Dataset entries:
_____

Lemma volume_share_sum_Q (volume : list Q) :
  (Series.sum (Series.volume_share volume)
   == Series.sum volume / Series.sum volume * 100)%Q.
Proof.
  unfold Series.volume_share, Series.mul_scalar, Series.div_scalar, Series.sum.
  rewrite map_map. apply sum_Q_scaled. simpl. unfold Qdiv. ring.
Qed.

(** C3, as amended. Over the exact rationals, the volume shares of a summary
    set whose volumes do not sum to zero sum to exactly 100. *)
Theorem volume_shares_sum_to_100 (volume : list Q) :
  ~ (Series.sum volume == 0)%Q ->
  (Series.sum (Series.volume_share volume) == 100)%Q.
Proof.
  intros Hne. rewrite volume_share_sum_Q. field. exact Hne.
Qed.

Lemma volume_shares_sum_to_100_witness :
  (Series.sum (Series.volume_share [100; 200; 300; 400; 500]%Q) == 100)%Q.
Proof.
  apply (volume_shares_sum_to_100 [100; 200; 300; 400; 500]%Q).
  vm_compute. discriminate.
Defined.

(** C3 as stated does not hold for a non-empty summary set whose only
    volume is zero: the shares do not sum to 100 over the rationals, and the script
    computes NaN. *)
Lemma volume_shares_of_zero_volume :
  [0%Q] <> [] /\
  ~ (Series.sum (Series.volume_share [0%Q]) == 100)%Q /\
  map Float64.is_nan (Series.volume_share [0%float]) = [true].
Proof.
  split; [discriminate |]. split.
  - vm_compute. discriminate.
  - vm_compute. reflexivity.
Qed.

(** ** The color dictionary *)







(** With a repeated id the dictionary keeps the color of the last position. *)
Example colors_repeated_id :
  colors ["bitcoin"; "bitcoin"] !! "bitcoin" = custom_colors !! 1%nat.
Proof. vm_compute. reflexivity. Qed.



(** ** Lists and tables *)

Lemma range_from_map {A B} (f : A -> B) (xs : list A) (n : Z) :
  Pandas.range_from n (map f xs) = Pandas.range_from n xs.
Proof.
  revert n. induction xs as [| x xs IH]; intros n; simpl; [| rewrite IH];
    reflexivity.
Qed.

Lemma zip_with_map_same {A B C D} (F : B -> C -> D) (a : A -> B) (b : A -> C)
  (l : list A) :
  zip_with F (map a l) (map b l) = map (fun x => F (a x) (b x)) l.
Proof. induction l as [| x l IH]; simpl; [| rewrite IH]; reflexivity. Qed.

Lemma zip_with_range_map {A B} (F : Z -> B -> row) (f : A -> B) (xs : list A)
  (n : Z) :
  zip_with F (Pandas.range_from n (map f xs)) (map f xs)
  = map (fun p => F (fst p) (f (snd p))) (labelled n xs).
Proof.
  unfold labelled. revert n.
  induction xs as [| x xs IH]; intros n; simpl; [| rewrite IH]; reflexivity.
Qed.

Lemma with_range_index_map {A} (f : A -> list cell) (xs : list A) :
  Pandas.with_range_index (map f xs)
  = map (fun p => Row (CInt (fst p)) (f (snd p))) (labelled 0 xs).
Proof. exact (zip_with_range_map (fun i vs => Row (CInt i) vs) f xs 0). Qed.

Lemma map_snd_labelled {A B} (f : A -> B) (xs : list A) (n : Z) :
  map (fun p => f (snd p)) (labelled n xs) = map f xs.
Proof.
  unfold labelled. revert n.
  induction xs as [| x xs IH]; intros n; simpl; [| rewrite IH]; reflexivity.
Qed.

Lemma labelled_length {A} (xs : list A) (n : Z) :
  length (labelled n xs) = length xs.
Proof.
  unfold labelled. revert n.
  induction xs as [| x xs IH]; intros n; simpl; [| rewrite IH]; reflexivity.
Qed.

Lemma mapM_map_Ok {A B C} (f : B -> result C) (g : A -> B) (h : A -> C)
  (l : list A) :
  Forall (fun x => f (g x) = Ok (h x)) l ->
  mapM f (map g l) = Ok (map h l).
Proof.
  induction 1 as [| x l Hx _ IH]; simpl; [reflexivity |].
  rewrite Hx. simpl. rewrite IH. reflexivity.
Qed.

Lemma mapM_map_Raise {A B C} (f : B -> result C) (g : A -> B) (e : exn)
  (l : list A) :
  Forall (fun x => f (g x) = Raise e \/ exists y, f (g x) = Ok y) l ->
  Exists (fun x => f (g x) = Raise e) l ->
  mapM f (map g l) = Raise e.
Proof.
  induction 1 as [| x l Hx Hl IH]; intros Hex; [inversion Hex |].
  simpl. destruct Hx as [Hx | [y Hx]]; rewrite Hx; simpl; [reflexivity |].
  inversion Hex as [? ? H0 | ? ? H0]; subst; [congruence |].
  rewrite (IH H0). reflexivity.
Qed.

(** ** The OHLC table *)

Lemma ohlc_table_in_bounds (candles : list Candle.t) :
  Forall candle_in_bounds candles ->
  ohlc_table candles
  = Ok {| columns := ["open"; "high"; "low"; "close"];
          rows := map candle_row candles |}.
Proof.
  intros Hb. unfold ohlc_table, Pandas.from_rows.
  rewrite with_range_index_map.
  unfold Pandas.getitem. simpl. rewrite map_map.
  unfold Series.to_datetime.
  rewrite (mapM_map_Ok _ _
             (fun p => CTime (datetime_of_ms (Candle.timestamp (snd p))))).
  2:{ apply Forall_forall. intros [n c] Hin. simpl.
      rewrite to_datetime_in_bounds; [reflexivity |].
      rewrite Forall_forall in Hb. apply Hb.
      unfold labelled in Hin. apply elem_of_zip_r in Hin. exact Hin. }
  simpl. unfold Pandas.setitem. simpl.
  rewrite !length_map, Nat.eqb_refl. simpl.
  rewrite zip_with_map_same. unfold Pandas.set_index. simpl.
  rewrite map_map. simpl.
  rewrite (map_snd_labelled candle_row). reflexivity.
Qed.

Lemma ohlc_table_out_of_bounds (candles : list Candle.t) :
  ~ Forall candle_in_bounds candles ->
  ohlc_table candles = Raise OutOfBoundsDatetime.
Proof.
  intros Hb. unfold ohlc_table, Pandas.from_rows.
  rewrite with_range_index_map.
  unfold Pandas.getitem. simpl. rewrite map_map.
  unfold Series.to_datetime.
  rewrite (mapM_map_Raise _ _ OutOfBoundsDatetime); [reflexivity | |].
  - apply Forall_forall. intros [n c] _. simpl.
    unfold Timestamp.to_datetime.
    destruct (Timestamp.in_bounds (Candle.timestamp c)); simpl; eauto.
  - apply not_Forall_Exists in Hb; [| intros c; unfold candle_in_bounds;
      destruct (Timestamp.in_bounds (Candle.timestamp c)); [left | right];
      congruence].
    apply Exists_exists in Hb as [c [Hin Hc]].
    apply Exists_exists.
    assert (Hl : c ∈ map snd (labelled 0 candles)).
    { rewrite (map_snd_labelled (fun x => x)), List.map_id. exact Hin. }
    apply list_elem_of_In, in_map_iff in Hl as [[n c'] [Hc' Hin']].
    simpl in Hc'. subst c'. exists (n, c).
    split; [apply list_elem_of_In; exact Hin' |].
    simpl. rewrite to_datetime_out_of_bounds; [reflexivity |].
    unfold compose, candle_in_bounds in Hc.
    destruct (Timestamp.in_bounds (Candle.timestamp c)); congruence.
Qed.

Lemma index_times_candle_rows (candles : list Candle.t) (cols : list string) :
  index_times {| columns := cols; rows := map candle_row candles |}
  = map (fun c => Candle.timestamp c * Timestamp.ns_per_ms) candles.
Proof.
  unfold index_times. simpl.
  induction candles as [| c l IH]; simpl; [| rewrite IH]; reflexivity.
Qed.

Lemma ascending_scaled (l : list Z) :
  ascending (map (fun x => x * Timestamp.ns_per_ms) l) = ascending l.
Proof.
  induction l as [| x [| y l] IH]; [reflexivity | reflexivity |].
  change (ascending (x :: y :: l))
    with ((x <=? y) && ascending (y :: l)).
  rewrite <- IH. simpl map.
  change (ascending (x * Timestamp.ns_per_ms :: y * Timestamp.ns_per_ms
                     :: map (fun x => x * Timestamp.ns_per_ms) l))
    with ((x * Timestamp.ns_per_ms <=? y * Timestamp.ns_per_ms)
          && ascending (y * Timestamp.ns_per_ms
                        :: map (fun x => x * Timestamp.ns_per_ms) l)).
  f_equal. unfold Timestamp.ns_per_ms.
  destruct (Z.leb_spec x y), (Z.leb_spec (x * 1000000) (y * 1000000));
    try reflexivity; lia.
Qed.

(** C5, as amended. A successful OHLC fetch whose timestamps pandas can
    represent returns a table whose index lists the points in the order of
    the upstream rows; it is ascending exactly when the upstream rows are. *)
Theorem ohlc_index_follows_upstream_order (w : World) (c : string) (d : Z)
  (s : State) :
  let response := ohlc_endpoint w (length (requests s)) (ohlc_request w c d) in
  status_code response = 200 ->
  Forall candle_in_bounds (json response) ->
  exists df,
    fst (run (get_ohlc_data w c d) s) = Ok df
    /\ map label (rows df)
       = map (fun k => CTime (datetime_of_ms (Candle.timestamp k)))
           (json response)
    /\ index_ascending df = ascending (map Candle.timestamp (json response)).
Proof.
  intros response Hst Hb.
  exists {| columns := ["open"; "high"; "low"; "close"];
            rows := map candle_row (json response) |}.
  split; [| split].
  - unfold get_ohlc_data. rewrite run_bind. simpl.
    fold response. rewrite Hst. simpl.
    rewrite (ohlc_table_in_bounds _ Hb). reflexivity.
  - simpl. rewrite map_map. reflexivity.
  - unfold index_ascending. rewrite index_times_candle_rows.
    rewrite <- (map_map Candle.timestamp (fun x => x * Timestamp.ns_per_ms)).
    apply ascending_scaled.
Qed.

_____

Of all the entries above, repeat only the lines from the line that has "computes NaN. *)" to the line that has "(** ** The color dictionary *)", both lines included, exactly.

Solution to this exercise >>
    computes NaN. *)
Lemma volume_shares_of_zero_volume :
  [0%Q] <> [] /\
  ~ (Series.sum (Series.volume_share [0%Q]) == 100)%Q /\
  map Float64.is_nan (Series.volume_share [0%float]) = [true].
Proof.
  split; [discriminate |]. split.
  - vm_compute. discriminate.
  - vm_compute. reflexivity.
Qed.

(** ** The color dictionary *)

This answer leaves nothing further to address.